Evidence indicates that sea salt concentration and composition has
been about the same for 1.5 billion years at least. The tolerances of
bacteria that probably lived 3.8 bybp indicate that sea salt
concentration and composition were not too different, even that long
ago.
The "steady state" results from the removal rate of salts from the
ocean being equal to the input rate.
This balance holds because the removal rate of salts is related to
their concentration, and increases when their concentration
increases.
Removal processes include:
formation of evaporites (salt deposits left behind when seawater
evaporates)
burial of sediment porewater (the water between sediment grains)
sediments, especially biogenic sediments, for Ca2+ (calcium ion) as
calcium carbonate.
hydrothermal vents, especially formation of the mineral chlorite
within the cracks and fissures of the vents, which removes Mg2+
(magnesium ion).
8. Most of the other substances in seawater are not conservative.
Their concentrations vary geographically and with depth, most often
due to uptake and release by organisms.
9. Several important gases are not conservative. These include oxygen
and carbon dioxide.
Oxygen dissolves in ocean surface water from the atmosphere.
Photosynthesis is also a source of oxygen to ocean surface waters.

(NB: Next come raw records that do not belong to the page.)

(* ===== verification/ConnFrame.v ===== *)
(** * ConnFrame: what the operations of one connection leave alone

    The operations of [TcpConnection] that do not close the connection reach its loop only by switching the channel's
    interest in writing and by queueing functors. A guarantee is a relation that holds of such steps; every operation
    (TcpConnection.cpp, through [TcpConnection]'s definitions) then stays within it, whatever it returns. The
    guarantee of [EventLoop] says that only this connection's registration and the end of the queue change. *)

From S2P Require Import Prelude Buffer Channel Poller EventLoop Sockets TcpConnection.

(** The functors a connection queues in its loop's own thread. *)
Definition local (f : conn_functor) : bool :=
  match f with FSendInLoop _ | FShutdownInLoop => false | _ => true end.

(** [G n x y]: from [x] to [y], a channel and its loop, with at most [n] functors queued. *)
Class Guarantee {CB T W : Type} `{LS : LoopServices CB T W} (fn : conn_functor → T)
    (G : nat → Channel CB * W → Channel CB * W → Prop) : Prop := {
  g_refl n x : G n x x;
  g_trans n m x y z : G n x y → G m y z → G (n + m)%nat x z;
  g_thread n x y : G n x y → inLoopThread y.2 = inLoopThread x.2;
  g_enable ch w ch' w' : enableWriting ch w = Ok (ch', w') → G 0%nat (ch, w) (ch', w');
  g_disable ch w ch' w' : disableWriting ch w = Ok (ch', w') → G 0%nat (ch, w) (ch', w');
  g_post ch w w' f : local f = true → queueInLoop (fn f) w = Ok w' → G 1%nat (ch, w) (ch, w')
}.

Section Frame.
Context {CB T W S : Type} `{LS : LoopServices CB T W} `{SK : SocketKernel S} (fn : conn_functor → T).
Context (G : nat → Channel CB * W → Channel CB * W → Prop) `{GG : !Guarantee fn G}.
Implicit Types (c : TcpConnection CB S) (w : W).

(** When [m] succeeds in the loop's thread it was a step of the guarantee, and a live connection is still live. *)
Definition stays (n : nat) c w (m : outcome (TcpConnection CB S * W)) : Prop :=
  inLoopThread w = true → ∀ c' w', m = Ok (c', w') → G n (channel_ c, w) (channel_ c', w') ∧ (live c → live c').

Lemma stays_ok n c w c' : channel_ c' = channel_ c → state_ c' = state_ c → stays n c w (Ok (c', w)).
Proof. intros E1 E2 _ ?? [= <- <-]. rewrite E1. split; [apply g_refl|]. unfold live. by rewrite E2. Qed.

Lemma stays_fault n c w f : stays n c w (Fault f).
Proof. intros _ ??. done. Qed.

Lemma stays_mono n m c w x : (n <= m)%nat → stays n c w x → stays m c w x.
Proof.
  intros Hn H Ht c' w' E. destruct (H Ht c' w' E) as [A B]. split; [|done].
  replace m with (n + (m - n))%nat by lia. eapply g_trans; [exact A|apply g_refl].
Qed.

Lemma stays_bind n m c w x k :
  stays n c w x → (∀ c1 w1, stays m c1 w1 (k (c1, w1))) → stays (n + m) c w (p ← x; k p).
Proof.
  intros H1 H2 Ht c' w' E. apply bind_inv in E as ([c1 w1] & E1 & E2). destruct (H1 Ht c1 w1 E1) as [A1 L1].
  destruct (H2 c1 w1 ltac:(by rewrite (g_thread _ _ _ A1)) c' w' E2) as [A2 L2].
  split; [by eapply g_trans|auto].
Qed.

(** A step on a connection with other members changed meanwhile. *)
Lemma stays_from n c d w x : channel_ d = channel_ c → (live c → live d) → stays n d w x → stays n c w x.
Proof. intros E L H Ht c' w' Ex. destruct (H Ht c' w' Ex) as [A B]. rewrite <-E. auto. Qed.

Lemma stays_pure n {A : Type} (a : outcome A) c w k : (∀ x, stays n c w (k x)) → stays n c w (x ← a; k x).
Proof. intros H. destruct a; [apply H|apply stays_fault]. Qed.

Lemma stays_post f c w : local f = true → stays 1 c w (post fn f c w).
Proof.
  intros L Ht c' w' E. unfold post in E. apply bind_inv in E as (w1 & E & [= <- <-]). split; [by eapply g_post|done].
Qed.

Lemma stays_enable c w : stays 0 c w (on_channel enableWriting c w).
Proof. intros Ht c' w' E. apply bind_inv in E as ([ch w1] & E & [= <- <-]). split; [by apply g_enable|done]. Qed.

Lemma stays_disable c w : stays 0 c w (on_channel disableWriting c w).
Proof. intros Ht c' w' E. apply bind_inv in E as ([ch w1] & E & [= <- <-]). split; [by apply g_disable|done]. Qed.

Lemma stays_when n (b : bool) c w x : stays n c w x → stays n c w (if b then x else Ok (c, w)).
Proof. intros H. destruct b; [done|by apply stays_ok]. Qed.

Lemma stays_cb n (o : option nat) c w (x : nat → outcome (TcpConnection CB S * W)) :
  (∀ cb, stays n c w (x cb)) → stays n c w (if o is Some cb then x cb else Ok (c, w)).
Proof. intros H. destruct o; [done|by apply stays_ok]. Qed.

(** ** Sending and closing *)

Lemma buffer_stays m nwrote remaining fe c w : stays 1 c w (buffer_remaining fn m nwrote remaining fe c w).
Proof.
  unfold buffer_remaining. apply stays_pure; intros _. apply stays_when.
  apply (stays_bind 1 0).
  - apply stays_cb; intros cb. apply stays_when. by apply stays_post.
  - intros c1 w1. apply stays_pure; intros o. cbn zeta. apply (stays_from _ _ (with_output o c1)); [done..|].
    apply stays_when, stays_enable.
Qed.

Lemma direct_stays m c w (k : Z * Z * bool * TcpConnection CB S * W → outcome (TcpConnection CB S * W)) :
  (∀ a b f c1 w1, stays 1 c1 w1 (k (a, b, f, c1, w1))) → stays 2 c w (p ← direct_write fn m c w; k p).
Proof.
  intros H. unfold direct_write.
  assert (H2 : ∀ a b f c1 w1, stays 2 c1 w1 (k (a, b, f, c1, w1))) by (intros; eapply stays_mono; [|apply H]; lia).
  destruct (_ && _); [|by cbn]. destruct (sock_write m (socket_ c)) as [[nw e] s]. cbn zeta.
  destruct (0 <? nw); cycle 1.
  { cbn. by apply (stays_from _ _ (with_socket s c)). }
  apply (stays_from _ _ (with_socket s c)); [done..|]. rewrite bind_assoc.
  apply (stays_bind 1 1); [|intros; apply H]. apply stays_cb; intros cb. apply stays_when. by apply stays_post.
Qed.

Lemma sendInLoop_stays m c w : stays 2 c w (sendInLoop fn m c w).
Proof.
  unfold sendInLoop. apply stays_pure; intros _. destruct (is_state _ _); [by apply stays_ok|].
  apply direct_stays. intros. apply buffer_stays.
Qed.

Lemma shutdownInLoop_stays c w : stays 0 c w (shutdownInLoop c w).
Proof. unfold shutdownInLoop. apply stays_pure; intros _. destruct (negb _); by apply stays_ok. Qed.

Lemma handleError_stays c w : stays 0 c w (handleError c w).
Proof. unfold handleError. destruct (sock_getError _). by apply stays_ok. Qed.

Lemma handleWrite_stays c w : stays 1 c w (handleWrite fn c w).
Proof.
  unfold handleWrite. apply stays_pure; intros _. apply stays_when. apply stays_pure; intros d.
  destruct (sock_write d (socket_ c)) as [[n e] s]. cbn zeta. apply (stays_from _ _ (with_socket s c)); [done..|].
  apply stays_when. apply stays_pure; intros o. apply (stays_from _ _ (with_output o (with_socket s c))); [done..|].
  apply stays_when. apply (stays_bind 0 1); [apply stays_disable|]. intros c1 w1.
  apply (stays_bind 1 0); [apply stays_cb; intros cb; by apply stays_post|]. intros c2 w2. apply stays_when, shutdownInLoop_stays.
Qed.

(** ** The user's calls *)

Lemma run_uact_stays a c w : stays 2 c w (run_uact fn a c w).
Proof.
  destruct a as [m|cb| | |k]; cbn [run_uact].
  - unfold send. apply stays_when. intros Ht. rewrite Ht. by apply sendInLoop_stays.
  - by apply stays_ok.
  - unfold shutdown. apply stays_when. intros Ht. rewrite Ht.
    eapply stays_mono; [|apply (stays_from 0 _ (with_state KDisconnecting c)); [done| |apply shutdownInLoop_stays]|done]; [lia|by right].
  - unfold forceClose. apply stays_when. apply (stays_mono 1); [lia|].
    apply (stays_from _ _ (with_state KDisconnecting c)); [done|by right|by apply stays_post].
  - apply stays_pure; intros b. by apply stays_ok.
Qed.

Lemma run_user_stays acts c w : stays (2 * length acts) c w (run_user fn acts c w).
Proof.
  revert c w; induction acts as [|a acts IH]; intros c w; [by apply stays_ok|].
  unfold run_user. cbn [foldM length]. replace (2 * _)%nat with (2 + 2 * length acts)%nat by lia.
  apply (stays_bind 2 (2 * length acts)); [apply run_uact_stays|]. intros c1 w1. apply IH.
Qed.
End Frame.

(** ** The loop's guarantee *)

Section LoopFrame.
Context {CB T K E X : Type} `{EK : EpollKernel K} `{EL : !EpollLaws K} `{EF : EventfdKernel E} `{ELw : !EventfdLaws E}.
Context (fn : conn_functor → T).
Implicit Types (l : EventLoop T K E) (ch : Channel CB) (p : EPollPoller K).

(** The functors of this connection. *)
Definition own (t : T) : Prop := ∃ f, local f = true ∧ t = fn f.

(** The loop grew: only the poller, the wakeup counter and the end of the queue may differ; the counter only while
    functors run. *)
Definition grew (n : nat) (P : T → Prop) l l' : Prop :=
  ∃ p e fs, l' = set_pending (pendingFunctors_ l ++ fs) (set_wakeupFd e (set_poller p l)) ∧ (length fs <= n)%nat ∧
    Forall P fs ∧ (isInLoopThread l = true → callingPendingFunctors_ l = false → e = wakeupFd_ l).

(** A channel of a live connection: registered, and interested in reading. *)
Definition reads ch : Prop := Z.land (events_ ch) KReadEvent = KReadEvent ∧ index_ ch = KAdded.

Record loop_guar (n : nat) (x y : Channel CB * (EventLoop T K E * X)) : Prop := {
  lg_beside : y.2.2 = x.2.2;
  lg_chan : ∃ i e, y.1 = set_index i (with_events e x.1);
  lg_reads : reads x.1 → reads y.1;
  lg_frame : frame (fd_ x.1) (poller_ x.2.1) (poller_ y.2.1);
  lg_size : events_size (poller_ y.2.1) = events_size (poller_ x.2.1);
  lg_grew : grew n own x.2.1 y.2.1
}.

Lemma grew_refl n P l : grew n P l l.
Proof.
  exists (poller_ l), (wakeupFd_ l), []. split_and!; [|cbn; lia|constructor|done]. rewrite app_nil_r. by destruct l.
Qed.

Lemma grew_trans n m P l1 l2 l3 : grew n P l1 l2 → grew m P l2 l3 → grew (n + m) P l1 l3.
Proof.
  intros (p & e & fs & -> & L1 & F1 & E1) (q & e' & gs & -> & L2 & F2 & E2). exists q, e', (fs ++ gs).
  split_and!; [cbn; by rewrite app_assoc|rewrite length_app; lia|by apply Forall_app|].
  intros H1 H2. cbn in E2. rewrite E2, E1; done.
Qed.

Lemma frame_trans fd p1 p2 p3 : frame fd p1 p2 → frame fd p2 p3 → frame (K := K) fd p1 p3.
Proof. intros H1 H2 fd' N. destruct (H2 fd' N) as [-> ->]. by apply H1. Qed.

(** Whatever the channel's state: an [epoll_ctl] on its descriptor changes nothing for the others. *)
Lemma poller_update_frame op ch p p' :
  poller_update op ch p = Ok p' → frame (fd_ ch) p p' ∧ events_size p' = events_size p.
Proof.
  unfold poller_update. destruct (epoll_ctl op _ _ _ _) as [ret k] eqn:Ek. intros H.
  assert (p' = mkPoller (events_size p) (channels_ p) k) as -> by (repeat case_match; congruence). split; [|done].
  intros fd' N. split; [done|]. cbn.
  assert (A : op ≠ EPOLL_CTL_ADD → interest (kernel p) !! fd_ ch = None → interest k = interest (kernel p)).
  { intros No Ni. destruct (ctl_absent_fail op (fd_ ch) (events_ ch) (id_ ch) _ No Ni) as (k' & E' & Hk'). congruence. }
  destruct (interest (kernel p) !! fd_ ch) as [x|] eqn:Ei; destruct op; try (by rewrite A).
  - destruct (ctl_add_fail (fd_ ch) (events_ ch) (id_ ch) (kernel p)) as (k' & E' & ?); [by eexists|]. congruence.
  - destruct (ctl_mod (fd_ ch) (events_ ch) (id_ ch) (kernel p)) as (k' & E' & Hk'); [by eexists|].
    assert (k = k') as -> by congruence. by rewrite Hk', lookup_insert_ne.
  - destruct (ctl_del (fd_ ch) (events_ ch) (id_ ch) (kernel p)) as (k' & E' & Hk'); [by eexists|].
    assert (k = k') as -> by congruence. by rewrite Hk', lookup_delete_ne.
  - destruct (ctl_add (fd_ ch) (events_ ch) (id_ ch) (kernel p)) as (k' & E' & Hk'); [done|].
    assert (k = k') as -> by congruence. by rewrite Hk', lookup_insert_ne.
Qed.

(** An update with some interest leaves the channel added. *)
Lemma updateChannel_frame b ch p ch' p' :
  poller_updateChannel b ch p = Ok (ch', p') →
  frame (fd_ ch) p p' ∧ events_size p' = events_size p ∧ ∃ i, ch' = set_index i ch ∧ (isNoneEvent ch = false → index_ ch = KAdded → i = KAdded).
Proof.
  unfold poller_updateChannel. destruct b; [|done]. cbn [negb]. destruct (_ || _) eqn:Ei.
  - intros H. bind_inv H. bind_inv H. injection H as <- <-. apply poller_update_frame in E1 as [F1 S1].
    assert (frame (fd_ ch) p a ∧ events_size a = events_size p) as [F0 S0].
    { destruct (index_ ch =? KNew); bind_inv E0; injection E0 as <-; [|done]. split; [|done]. intros fd' N. cbn. by rewrite lookup_insert_ne. }
    split_and!; [by eapply frame_trans|congruence|]. by exists KAdded.
  - destruct (isNoneEvent ch) eqn:En; intros H; bind_inv H; injection H as <- <-; apply poller_update_frame in E0 as [F S]; (split_and!; [done..|]).
    + by exists KDeleted.
    + exists (index_ ch). split; [by destruct ch|done].
Qed.

Lemma loop_update_guar e ch (w : EventLoop T K E * X) ch' w' :
  (reads ch → Z.land e KReadEvent = KReadEvent) →
  updateChanel (with_events e ch) w = Ok (ch', w') → loop_guar 0 (ch, w) (ch', w').
Proof.
  destruct w as [l x]. intros Hr H. cbn in H. unfold loop_updateChanel in H. bind_inv H. destruct a as [ch1 l1]. injection H as <- <-.
  bind_inv E0. bind_inv E0. bind_inv E0. destruct a1 as [ch2 p]. injection E0 as <- <-.
  apply updateChannel_frame in E3 as (F & Sz & i & -> & Hi). split; cbn; try done; [by exists i, e| |].
  - intros R. specialize (Hr R). destruct R as [R1 R2]. split; [done|]. apply Hi; [|done]. unfold isNoneEvent. cbn.
    destruct (e =? KNoneEvent) eqn:Ee; [|done]. apply Z.eqb_eq in Ee as ->. discriminate Hr.
  - exists p, (wakeupFd_ l), []. rewrite app_nil_r. split_and!; [by destruct l|cbn; lia|constructor|done].
Qed.

#[export] Instance loop_guarantee : Guarantee fn (W := EventLoop T K E * X) loop_guar.
Proof.
  split.
  - intros n [ch [l x]]. split; cbn; try done; [|apply grew_refl]. exists (index_ ch), (events_ ch). by destruct ch.
  - intros n m [c1 [l1 x1]] [c2 [l2 x2]] [c3 [l3 x3]] [A1 (i1 & e1 & A2) A3 A4 A5 A6] [B1 (i2 & e2 & B2) B3 B4 B5 B6]. cbn in *. subst c2 c3 x2 x3.
    split; cbn; try done; [by exists i2, e2|by auto|by eapply frame_trans|congruence|by eapply grew_trans].
  - intros n [ch [l x]] [ch' [l' x']] H. destruct (lg_grew _ _ _ H) as (p & e & fs & El & _). cbn in El |- *. by rewrite El.
  - intros ch [l x] ch' w' H. unfold enableWriting, update in H. eapply loop_update_guar; [|exact H].
    intros [R _]. rewrite Z.land_lor_distr_l, R. done.
  - intros ch [l x] ch' w' H. unfold disableWriting, update in H. eapply loop_update_guar; [|exact H].
    intros [R _]. rewrite <-Z.land_assoc, (Z.land_comm (Z.lnot _)), Z.land_assoc, R. done.
  - intros ch [l x] w' f L H. cbn in H. bind_inv H. injection H as <-. unfold loop_queueInLoop, when in E0.
    set (l1 := set_pending (pendingFunctors_ l ++ [fn f]) l) in *.
    assert (G1 : ∀ e, (isInLoopThread l = true → callingPendingFunctors_ l = false → e = wakeupFd_ l) → grew 1 own l (set_wakeupFd e l1)).
    { intros e He. exists (poller_ l), e, [fn f]. split_and!; [by destruct l|done|repeat constructor; by exists f|done]. }
    split; cbn; [done|exists (index_ ch), (events_ ch); by destruct ch|done|..].
    + destruct (_ || _); [|by injection E0 as <-]. apply wakeup_inv in E0 as (e & -> & _). by intros fd' N.
    + destruct (_ || _); [|by injection E0 as <-]. by apply wakeup_inv in E0 as (e & -> & _).
    + destruct (negb (isInLoopThread l1) || callingPendingFunctors_ l1) eqn:Eb.
      * apply wakeup_inv in E0 as (e & -> & _). apply G1. intros H1 H2.
        change (isInLoopThread l1) with (isInLoopThread l) in Eb. change (callingPendingFunctors_ l1) with (callingPendingFunctors_ l) in Eb.
        by rewrite H1, H2 in Eb.
      * injection E0 as <-. assert (l1 = set_wakeupFd (wakeupFd_ l) l1) as -> by (by destruct l). by apply G1.
Qed.
End LoopFrame.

Oxygen is consumed by respiration. Rarely, animals and bacteria use
all of the oxygen in sub-surface waters, which become anoxic. This
can only happen if the waters are isolated from the atmosphere in
some way.
Carbon dioxide is consumed during photosynthesis and released during
respiration. It can also be exchanged with (dissolved from and
released to) the atmosphere.
Carbon dioxide can react with water to form bicarbonate and carbonate
ions.
CO2 + H2O –› HCO3- + H+ –› CO32- + 2H+
These reactions control the acidity (pH) of seawater.
Organisms use carbonate ion and calcium ion to make calcium carbonate
shells, which sink after the organisms die to form calcareous
sediments.
10. Another important group of nonconservative substances dissolved
in seawater are the nutrients.
These are fertilizers essential for the growth of plants, including
algae.
Major nutrients include nitrate, phosphate, and silicate (the latter
required only by siliceous organisms).
Nutrients are depleted in surface waters, where plants grow, and are
found in higher concentrations in deep waters, where the plant and
animal remains that sink from surface waters decay.